The model will not just be a computerized version of a functional cell—the team is using a city as a metaphor for the cell. Like a city, the cell is a hierarchical system, so the group aims to integrate models starting from the atomic level, through the molecular level and up to the organelle level.
“We are starting to understand who the citizens are, what the infrastructure looks like and how the governing hierarchy operates,” co-author Kyle McClary, a PhD candidate at the Dornsife College, said in a statement. “We are trying to distill the cell's fundamental properties into abstract representations that are more approachable.”
In order to achieve such a lofty goal, the group already includes biologists, chemists, structural biologists, computational biologists, engineers, and mathematicians. Since the group also aims to tell the story of the cell, they have also included filmmakers and artists whom they hope will add a new perspective and help to make the science accessible to laypeople and scientists alike.
The team chose to create the model of the ß cell for 2 primary reasons: the cell is known to be involved in diabetes, thus its structure is likely to open doors for many disease treatments, and that it is well-studied. There are a vast amount of data on its parts and functions already available for the researchers to utilize.

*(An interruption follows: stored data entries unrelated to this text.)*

(* ===== verification/CreditsLocks.v ===== *)
(** * The credits gateway: what locks keep

    The writes of a transaction are complete moves of [gateway_step] under the locks
    it holds ([runs]).  They stay that while others move ([runs_stable]), and
    committing them is a move that keeps what every other holder counts on
    ([runs_guaranteed]). *)

From stdpp Require Import base gmap strings list relations.
From Stdlib Require Import ZArith Ascii Lia.
From S2P Require Import Prelude Text Nostr Effect Postgres Credits CreditsSpec CreditsBooks.

Local Open Scope Z_scope.
Local Open Scope list_scope.

#[local] Opaque ai_source is_ai core.

Lemma core_charge r r' status charged now :
  core r = core r' → core (charge_row status charged now r) = core (charge_row status charged now r').
Proof.
  intros Hc. destruct (core_fields _ _ Hc) as (? & ? & ? & ? & ? & ? & _). destruct (core_terms _ _ Hc) as [? ?].
  Transparent core. unfold core, charge_row. simpl. congruence.
Qed.
#[local] Opaque core.

Lemma core_observe generation observed r : core (observe_row generation observed r) = core r.
Proof. done. Qed.

Lemma core_retry next attempts r : core (retry_row next attempts r) = core r.
Proof. done. Qed.

Section locks.
Context (p : GatewayPolicy) (past : Past).
Abbreviation stable := (stable p).
Abbreviation can_hold := (can_hold p past).
Abbreviation gateway_steps := (gateway_steps p past).

(** ** One write *)

(** The locks under which a write commutes with what others do. *)
Definition covers (L : list Lock) (w : Write) : Prop :=
  match w with
  | WSession _ _ | WRevoke _ => True
  | WRequest id _ | WCharged id _ _ _ => LRequest id ∈ L
  | WEntry a s _ => LEntry a s ∈ L
  | _ => False
  end.

(** The locks and conditions under which nobody else notices a write. *)
Definition allowed (L : list Lock) (w : Write) (v : CreditDb) : Prop :=
  match w with
  | WRequest id r =>
      LAccount (rq_account r) ∈ L ∧ LRequest id ∈ L ∧ LPending (rq_session r) ∈ L ∧
      (global_daily_cap_nanousd p ≠ None → LDailyCap ∈ L) ∧ requests v !! id = None
  | WCharged id status charged _ =>
      ∃ r, requests v !! id = Some r ∧ LAccount (rq_account r) ∈ L ∧ LRequest id ∈ L ∧ charged ≤ spending r ∧ status ≠ StatusPending
  | WEntry a s e => ledger v !! (a, s) = None ∧ LEntry a s ∈ L ∧ (LAccount a ∈ L ∨ is_ai s = false ∧ 0 ≤ le_amount e)
  | WAccount a _ | WAccountGone a => LAccount a ∈ L
  | WSession s _ | WRevoke s => LSession s ∈ L
  | _ => True
  end.

(** Nothing anybody counts on depends on more than the ledger, the cores, and the
    rows that are locked. *)
Lemma stable_calm L c d :
  (∀ a, LAccount a ∈ L → accounts d !! a = accounts c !! a) → (∀ s, LSession s ∈ L → sessions d !! s = sessions c !! s) →
  ledger d = ledger c → core_agree c d → stable L c d.
Proof.
  intros Hac Hse Hl Hc. split.
  - intros a Ha. split.
    + by apply Hac.
    + unfold balance. rewrite Hl. lia.
    + intros. by rewrite Hl.
    + intros id. specialize (Hc id). unfold mine. destruct (requests d !! id), (requests c !! id); try done.
      apply (inj Some) in Hc. simpl. destruct (core_fields _ _ Hc) as (-> & _). destruct (bool_decide _); simpl; congruence.
  - intros t _ _. apply Z.eq_le_incl, core_agree_sum; [done|]. intros id r r' (_ & _ & _ & _ & _ & -> & -> & _)%core_fields. done.
  - intros id _. apply Hc.
  - intros s id _. by rewrite (core_agree_pend s c d).
  - intros a s _. by rewrite Hl.
  - exact Hse.
Qed.

Lemma same_calm c d : ledger d = ledger c → requests d = requests c → ledger d = ledger c ∧ core_agree c d.
Proof. intros Hl Hr. split; [done|]. intros id. by rewrite Hr. Qed.

Lemma observed_calm id f c : (∀ r, core (f r) = core r) → core_agree c (set_requests (alter f id (requests c)) c).
Proof.
  intros Hf id'. simpl. destruct (decide (id' = id)) as [->|]; [|by rewrite lookup_alter_ne by congruence].
  rewrite lookup_alter_eq. destruct (requests c !! id); [|done]. simpl. by rewrite Hf.
Qed.

Lemma calm_write w c :
  match w with WRequest _ _ | WCharged _ _ _ _ | WEntry _ _ _ | WAccountGone _ => False | _ => True end →
  (∀ a, is_Some (accounts c !! a) → is_Some (accounts (apply w c) !! a)) ∧
  ledger (apply w c) = ledger c ∧ core_agree c (apply w c).
Proof.
  intros Hw. split.
  { intros a [x Hx]. destruct w; try (by exists x). simpl. rewrite lookup_insert_is_Some'. by right; exists x. }
  destruct w; try done; try (by apply same_calm); (split; [done|]).
  - apply observed_calm. intros. apply core_observe.
  - apply observed_calm. intros. apply core_retry.
Qed.

Lemma mine_insert a c id r id' :
  mine a (apply (WRequest id r) c) id' = if bool_decide (id' = id) then (if bool_decide (rq_account r = a) then Some r else None) else mine a c id'.
Proof.
  unfold mine. simpl. case_bool_decide as Hid; [subst; by rewrite lookup_insert_eq|by rewrite lookup_insert_ne by congruence].
Qed.

Lemma mine_charge a c id status charged now id' :
  mine a (apply (WCharged id status charged now) c) id' =
  if bool_decide (id' = id) then charge_row status charged now <$> mine a c id' else mine a c id'.
Proof.
  unfold mine. simpl. case_bool_decide as Hid; [subst; rewrite lookup_alter_eq|by rewrite lookup_alter_ne by congruence].
  destruct (requests c !! id) as [r|]; [|done]. simpl. by destruct (bool_decide _).
Qed.

Lemma pend_insert s c id r id' :
  pend s (apply (WRequest id r) c) id' = if bool_decide (id' = id) then bool_decide (rq_session r = s) && is_pending r else pend s c id'.
Proof. unfold pend. simpl. case_bool_decide; [subst; by rewrite lookup_insert_eq|by rewrite lookup_insert_ne by congruence]. Qed.

Lemma pend_charge s c id status charged now id' :
  status ≠ StatusPending → pend s (apply (WCharged id status charged now) c) id' = pend s c id' && negb (bool_decide (id' = id)).
Proof.
  intros Hst. unfold pend. simpl. case_bool_decide as Hid; [subst; rewrite lookup_alter_eq|by rewrite lookup_alter_ne, andb_true_r by congruence].
  rewrite andb_false_r. destruct (requests c !! id) as [r|]; [|done]. simpl. unfold is_pending. simpl.
  by rewrite (bool_decide_eq_false_2 (status = _)), andb_false_r by done.
Qed.

(** *** Nobody else notices *)

(** A write that touches neither ledger nor journal, under the locks it takes. *)
Definition calm (L : list Lock) (w : Write) : Prop :=
  match w with
  | WRequest _ _ | WCharged _ _ _ _ | WEntry _ _ _ | WAccountGone _ => False
  | WAccount a _ => LAccount a ∈ L
  | WSession s _ | WRevoke s => LSession s ∈ L
  | _ => True
  end.

Lemma calm_rows L w c :
  calm L w →
  (∀ a, LAccount a ∉ L → accounts (apply w c) !! a = accounts c !! a) ∧
  (∀ s, LSession s ∉ L → sessions (apply w c) !! s = sessions c !! s).
Proof.
  intros Hw. split.
  - intros a Ha. destruct w; try done. simpl in *. rewrite lookup_insert_ne; [done|]. by intros ->.
  - intros s Hs. destruct w; try done; simpl in *; [rewrite lookup_insert_ne|rewrite lookup_alter_ne]; [done| |done|]; by intros ->.
Qed.

Lemma calm_stable L L' w c : calm L w → (∀ l, l ∈ L → l ∉ L') → stable L' c (apply w c).
Proof.
  intros Hw Hd. destruct (calm_rows L w c Hw) as [Ha Hs].
  assert (ledger (apply w c) = ledger c ∧ core_agree c (apply w c)) as [Hl Hc] by (apply calm_write; by destruct w).
  apply stable_calm; [| |done..].
  - intros a Hin. apply Ha. intros Hin'. by apply (Hd _ Hin').
  - intros s Hin. apply Hs. intros Hin'. by apply (Hd _ Hin').
Qed.

Lemma charge_spent t id status charged now r v :
  requests v !! id = Some r → charged ≤ spending r → spent_since t (apply (WCharged id status charged now) v) ≤ spent_since t v.
Proof.
  intros Hr Hle. unfold spent_since. rewrite (requests_charge _ _ r) by done. simpl.
  change (spending (charge_row status charged now r)) with charged. destruct (t <=? rq_created r); lia.
Qed.

Lemma allowed_stable L L' w v : allowed L w v → (∀ l, l ∈ L → l ∉ L') → stable L' v (apply w v).
Proof.
  intros Ha Hd. destruct w; try (by apply (calm_stable L)); simpl in Ha.
  - destruct Ha as (H1 & H2 & H3 & H4 & Hn). split.
    + intros a Ha. split; [done|unfold balance; simpl; lia|done|]. intros id'. rewrite mine_insert. case_bool_decide as Hid; [|done]. subst.
      rewrite bool_decide_eq_false_2; [unfold mine; by rewrite Hn|]. intros <-. by apply (Hd _ H1).
    + intros t Ht Hc. by destruct (Hd _ (H4 Hc)).
    + intros id' Hid. simpl. rewrite lookup_insert_ne; [done|]. intros <-. by apply (Hd _ H2).
    + intros s id' Hs. rewrite pend_insert. case_bool_decide; [|done]. intros [Hp _]%andb_prop. apply bool_decide_eq_true in Hp. subst.
      by destruct (Hd _ H3).
    + done.
    + done.
  - destruct Ha as (r & Hr & H1 & H2 & Hle & Hst). split.
    + intros a Ha. split; [done|unfold balance; simpl; lia|done|]. intros id'. rewrite mine_charge. case_bool_decide as Hid; [|done]. subst.
      unfold mine. rewrite Hr. simpl. rewrite bool_decide_eq_false_2; [done|]. intros <-. by apply (Hd _ H1).
    + intros t Ht Hc. by eapply charge_spent.
    + intros id' Hid. simpl. rewrite lookup_alter_ne; [done|]. intros <-. by apply (Hd _ H2).
    + intros s id' Hs. rewrite pend_charge by done. by intros [Hp _]%andb_prop.
    + done.
    + done.
  - destruct Ha as (Hn & H1 & H2). split.
    + intros a Ha. split; [done| |intros what id; simpl|done].
      * rewrite balance_entry by done. case_bool_decide; [|lia]. subst. destruct H2 as [H2|[_ H2]]; [by destruct (Hd _ H2)|lia].
      * rewrite lookup_insert_ne; [done|]. intros [= -> ->]. destruct H2 as [H2|[H2 _]]; [by destruct (Hd _ H2)|].
        by rewrite ai_source_is_ai in H2.
    + intros t _ _. unfold spent_since. simpl. lia.
    + done.
    + done.
    + intros a s Hs. simpl. rewrite lookup_insert_ne; [done|]. intros [= -> ->]. by apply (Hd _ H1).
    + done.
  - split; [|intros t _ _; unfold spent_since; simpl; lia|done..].
    intros a Hl. split; [|unfold balance; simpl; lia|done..]. simpl. rewrite lookup_delete_ne; [done|]. intros ->. by destruct (Hd _ Ha).
Qed.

Despite the available information, though, the challenge lies in combining all of the available data, which includes imaging, computational, biological, physical, and chemical information, all in to one model. “This is the ultimate modeling problem,” said co-author Andrej Sali, PhD, coauthor and a computational and structural biologist at the University of California, San Francisco.
The group is welcoming input, ideas, and data from anyone interested in participating, from doctors treating diabetes to citizen scientists. While the team is working on an open-source data bank where scientists can contribute their own data on the cell, the group’s website requests that anyone interested in getting involved use a contact form to reach out to Kate White, the director of the consortium.
The perspective, “Opportunities and Challenges in Building a Spatiotemporal Multi-scale Model of the Human Pancreatic β Cell,” was published in Cell.